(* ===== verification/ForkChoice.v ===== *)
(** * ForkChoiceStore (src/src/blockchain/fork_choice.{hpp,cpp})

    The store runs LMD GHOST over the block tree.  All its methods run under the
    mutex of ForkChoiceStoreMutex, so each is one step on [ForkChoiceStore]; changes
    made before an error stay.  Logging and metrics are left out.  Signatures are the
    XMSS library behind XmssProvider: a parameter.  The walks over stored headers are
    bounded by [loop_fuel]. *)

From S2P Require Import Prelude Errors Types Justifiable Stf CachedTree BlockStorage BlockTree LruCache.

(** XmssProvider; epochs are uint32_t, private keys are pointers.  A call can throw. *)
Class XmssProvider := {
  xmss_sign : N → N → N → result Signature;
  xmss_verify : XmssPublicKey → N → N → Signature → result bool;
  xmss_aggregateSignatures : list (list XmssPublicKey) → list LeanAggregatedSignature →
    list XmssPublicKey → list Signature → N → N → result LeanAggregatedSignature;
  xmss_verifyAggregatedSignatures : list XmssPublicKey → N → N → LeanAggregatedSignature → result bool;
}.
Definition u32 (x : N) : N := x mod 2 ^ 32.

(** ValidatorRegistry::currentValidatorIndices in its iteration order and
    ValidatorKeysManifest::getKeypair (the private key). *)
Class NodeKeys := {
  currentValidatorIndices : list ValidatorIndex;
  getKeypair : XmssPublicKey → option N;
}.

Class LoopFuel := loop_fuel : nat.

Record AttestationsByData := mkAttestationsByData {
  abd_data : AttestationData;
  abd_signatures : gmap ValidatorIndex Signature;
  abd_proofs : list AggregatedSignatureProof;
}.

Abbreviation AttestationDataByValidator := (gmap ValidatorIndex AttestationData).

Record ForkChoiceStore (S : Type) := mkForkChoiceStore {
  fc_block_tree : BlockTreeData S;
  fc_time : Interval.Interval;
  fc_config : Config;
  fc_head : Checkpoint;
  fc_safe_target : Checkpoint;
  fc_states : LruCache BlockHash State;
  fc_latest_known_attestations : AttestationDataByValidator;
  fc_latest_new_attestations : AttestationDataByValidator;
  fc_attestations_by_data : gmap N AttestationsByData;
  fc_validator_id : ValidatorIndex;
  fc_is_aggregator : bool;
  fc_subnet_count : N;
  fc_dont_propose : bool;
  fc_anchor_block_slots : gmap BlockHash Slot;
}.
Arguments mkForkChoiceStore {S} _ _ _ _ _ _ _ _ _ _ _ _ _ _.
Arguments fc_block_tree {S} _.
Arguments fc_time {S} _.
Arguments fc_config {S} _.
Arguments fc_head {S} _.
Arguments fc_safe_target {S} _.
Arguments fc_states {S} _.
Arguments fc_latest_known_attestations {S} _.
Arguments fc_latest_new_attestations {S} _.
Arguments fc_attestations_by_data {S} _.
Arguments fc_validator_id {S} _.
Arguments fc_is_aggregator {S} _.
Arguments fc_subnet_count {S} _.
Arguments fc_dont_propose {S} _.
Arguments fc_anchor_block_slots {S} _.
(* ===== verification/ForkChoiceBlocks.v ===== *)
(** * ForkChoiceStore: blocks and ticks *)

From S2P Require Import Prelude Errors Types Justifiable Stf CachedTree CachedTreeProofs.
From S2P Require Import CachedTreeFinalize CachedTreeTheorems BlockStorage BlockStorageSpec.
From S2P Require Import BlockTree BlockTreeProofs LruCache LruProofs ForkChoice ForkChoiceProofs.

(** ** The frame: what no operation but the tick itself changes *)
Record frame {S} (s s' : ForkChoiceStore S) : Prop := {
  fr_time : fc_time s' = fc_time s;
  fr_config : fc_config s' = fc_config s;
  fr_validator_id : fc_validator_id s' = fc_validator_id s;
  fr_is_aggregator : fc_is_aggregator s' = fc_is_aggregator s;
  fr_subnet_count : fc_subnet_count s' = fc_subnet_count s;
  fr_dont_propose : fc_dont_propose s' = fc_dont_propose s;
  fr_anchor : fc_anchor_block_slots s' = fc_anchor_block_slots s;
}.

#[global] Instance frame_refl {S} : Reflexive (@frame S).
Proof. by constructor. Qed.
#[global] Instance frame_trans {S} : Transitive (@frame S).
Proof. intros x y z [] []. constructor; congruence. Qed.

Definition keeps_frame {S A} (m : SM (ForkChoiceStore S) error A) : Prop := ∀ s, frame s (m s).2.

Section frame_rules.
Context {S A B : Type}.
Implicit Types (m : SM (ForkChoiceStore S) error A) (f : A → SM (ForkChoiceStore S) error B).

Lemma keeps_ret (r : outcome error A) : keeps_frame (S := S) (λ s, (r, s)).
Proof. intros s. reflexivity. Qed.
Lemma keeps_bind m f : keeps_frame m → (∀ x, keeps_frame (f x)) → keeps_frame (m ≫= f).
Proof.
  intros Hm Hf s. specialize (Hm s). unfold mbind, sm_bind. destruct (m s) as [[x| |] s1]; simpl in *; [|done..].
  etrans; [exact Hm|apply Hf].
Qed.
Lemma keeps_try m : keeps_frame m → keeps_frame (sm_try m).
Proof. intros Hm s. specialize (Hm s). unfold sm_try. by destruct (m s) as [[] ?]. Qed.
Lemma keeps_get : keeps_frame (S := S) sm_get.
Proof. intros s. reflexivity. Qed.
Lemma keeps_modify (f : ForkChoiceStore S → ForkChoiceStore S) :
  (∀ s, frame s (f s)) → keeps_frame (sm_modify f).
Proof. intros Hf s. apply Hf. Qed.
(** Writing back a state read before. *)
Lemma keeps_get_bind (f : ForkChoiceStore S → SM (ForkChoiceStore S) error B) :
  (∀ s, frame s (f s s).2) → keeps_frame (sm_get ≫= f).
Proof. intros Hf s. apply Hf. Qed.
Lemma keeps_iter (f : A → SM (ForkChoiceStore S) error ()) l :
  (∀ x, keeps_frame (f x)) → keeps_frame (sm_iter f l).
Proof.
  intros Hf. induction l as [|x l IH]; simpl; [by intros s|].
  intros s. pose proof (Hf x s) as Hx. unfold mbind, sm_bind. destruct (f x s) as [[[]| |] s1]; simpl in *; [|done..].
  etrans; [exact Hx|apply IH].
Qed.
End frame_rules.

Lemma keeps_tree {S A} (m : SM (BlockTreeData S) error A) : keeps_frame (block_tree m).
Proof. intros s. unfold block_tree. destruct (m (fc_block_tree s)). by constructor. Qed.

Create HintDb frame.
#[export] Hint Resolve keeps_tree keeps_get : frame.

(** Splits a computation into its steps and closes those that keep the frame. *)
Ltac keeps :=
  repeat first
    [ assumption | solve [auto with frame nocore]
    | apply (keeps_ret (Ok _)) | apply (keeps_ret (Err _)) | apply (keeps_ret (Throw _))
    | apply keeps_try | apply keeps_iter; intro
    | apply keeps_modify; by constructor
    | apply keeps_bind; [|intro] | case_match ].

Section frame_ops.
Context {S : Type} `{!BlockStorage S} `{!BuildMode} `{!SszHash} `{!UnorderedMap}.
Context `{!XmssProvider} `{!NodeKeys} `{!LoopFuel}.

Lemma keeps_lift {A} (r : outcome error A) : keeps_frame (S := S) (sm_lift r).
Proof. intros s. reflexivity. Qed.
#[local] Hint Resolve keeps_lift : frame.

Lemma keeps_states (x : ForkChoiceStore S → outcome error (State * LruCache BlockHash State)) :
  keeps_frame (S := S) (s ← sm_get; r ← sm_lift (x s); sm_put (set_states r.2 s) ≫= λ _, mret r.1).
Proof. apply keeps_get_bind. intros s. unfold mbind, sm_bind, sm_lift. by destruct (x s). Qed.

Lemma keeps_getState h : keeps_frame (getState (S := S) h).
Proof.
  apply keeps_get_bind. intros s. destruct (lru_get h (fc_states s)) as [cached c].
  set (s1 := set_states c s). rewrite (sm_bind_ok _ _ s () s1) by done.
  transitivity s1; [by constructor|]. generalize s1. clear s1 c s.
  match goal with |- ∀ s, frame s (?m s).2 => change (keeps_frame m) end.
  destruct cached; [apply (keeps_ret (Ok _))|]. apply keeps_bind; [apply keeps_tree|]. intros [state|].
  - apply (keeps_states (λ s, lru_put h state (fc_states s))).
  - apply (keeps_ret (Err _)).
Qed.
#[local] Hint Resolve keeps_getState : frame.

== == ==

▶ **TASK OBJECTIVE**
Once you find the line containing "abd_data : AttestationData;", stop: reproduce exactly that line and every line of the data before it, and nothing else.

▶ **RESPONSE**
(* ===== verification/ForkChoice.v ===== *)
(** * ForkChoiceStore (src/src/blockchain/fork_choice.{hpp,cpp})

    The store runs LMD GHOST over the block tree.  All its methods run under the
    mutex of ForkChoiceStoreMutex, so each is one step on [ForkChoiceStore]; changes
    made before an error stay.  Logging and metrics are left out.  Signatures are the
    XMSS library behind XmssProvider: a parameter.  The walks over stored headers are
    bounded by [loop_fuel]. *)

From S2P Require Import Prelude Errors Types Justifiable Stf CachedTree BlockStorage BlockTree LruCache.

(** XmssProvider; epochs are uint32_t, private keys are pointers.  A call can throw. *)
Class XmssProvider := {
  xmss_sign : N → N → N → result Signature;
  xmss_verify : XmssPublicKey → N → N → Signature → result bool;
  xmss_aggregateSignatures : list (list XmssPublicKey) → list LeanAggregatedSignature →
    list XmssPublicKey → list Signature → N → N → result LeanAggregatedSignature;
  xmss_verifyAggregatedSignatures : list XmssPublicKey → N → N → LeanAggregatedSignature → result bool;
}.
Definition u32 (x : N) : N := x mod 2 ^ 32.

(** ValidatorRegistry::currentValidatorIndices in its iteration order and
    ValidatorKeysManifest::getKeypair (the private key). *)
Class NodeKeys := {
  currentValidatorIndices : list ValidatorIndex;
  getKeypair : XmssPublicKey → option N;
}.

Class LoopFuel := loop_fuel : nat.

Record AttestationsByData := mkAttestationsByData {
  abd_data : AttestationData;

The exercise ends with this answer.